[[ Exercise materials open ]]
(* ===== verification/_CoqProject ===== *)
-Q . S2P
Prelude.v
Prog.v
CrashLogic.v
Loops.v
Utf8.v
PyJson.v
JsonText.v
Models.v
Iso8601.v
Store.v
MemoryStore.v
StoreProps.v
Timestamp.v
RedisServer.v
RedisStore.v
RedisTable.v
RedisProofs.v
RefCjson.v
RedisProps.v
Backends.v
StoreEvents.v
Guard.v
GuardProps.v
Metrics.v
Consumer.v
ConsumerEvents.v
Handlers.v
Entrypoint.v
ConsumerSpec.v
Cancellation.v
ConsumerShapes.v
ConsumerProps.v
ConsumerExact.v
ConsumerRun.v
ConsumerStore.v
ConsumerStream.v
Timed.v
Interrupted.v
Window.v
ConsumerRetry.v
Settling.v
ConsumerWitness.v
Concurrency.v
Leases.v
Outbox.v
OutboxProps.v
Relays.v
RedisRetry.v
WindowStores.v
Pipeline.v
LoopProps.v
Api.v
Logging.v
Lifecycle.v
Process.v
HandlerRun.v
ConsumerCrash.v
Restart.v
[[ Exercise materials closed ]]
Repeat the records exactly, leaving out none of them.

(* ===== verification/_CoqProject ===== *)
-Q . S2P
Prelude.v
Prog.v
CrashLogic.v
Loops.v
Utf8.v
PyJson.v
JsonText.v
Models.v
Iso8601.v
Store.v
MemoryStore.v
StoreProps.v
Timestamp.v
RedisServer.v
RedisStore.v
RedisTable.v
RedisProofs.v
RefCjson.v
RedisProps.v
Backends.v
StoreEvents.v
Guard.v
GuardProps.v
Metrics.v
Consumer.v
ConsumerEvents.v
Handlers.v
Entrypoint.v
ConsumerSpec.v
Cancellation.v
ConsumerShapes.v
ConsumerProps.v
ConsumerExact.v
ConsumerRun.v
ConsumerStore.v
ConsumerStream.v
Timed.v
Interrupted.v
Window.v
ConsumerRetry.v
Settling.v
ConsumerWitness.v
Concurrency.v
Leases.v
Outbox.v
OutboxProps.v
Relays.v
RedisRetry.v
WindowStores.v
Pipeline.v
LoopProps.v
Api.v
Logging.v
Lifecycle.v
Process.v
HandlerRun.v
ConsumerCrash.v
Restart.v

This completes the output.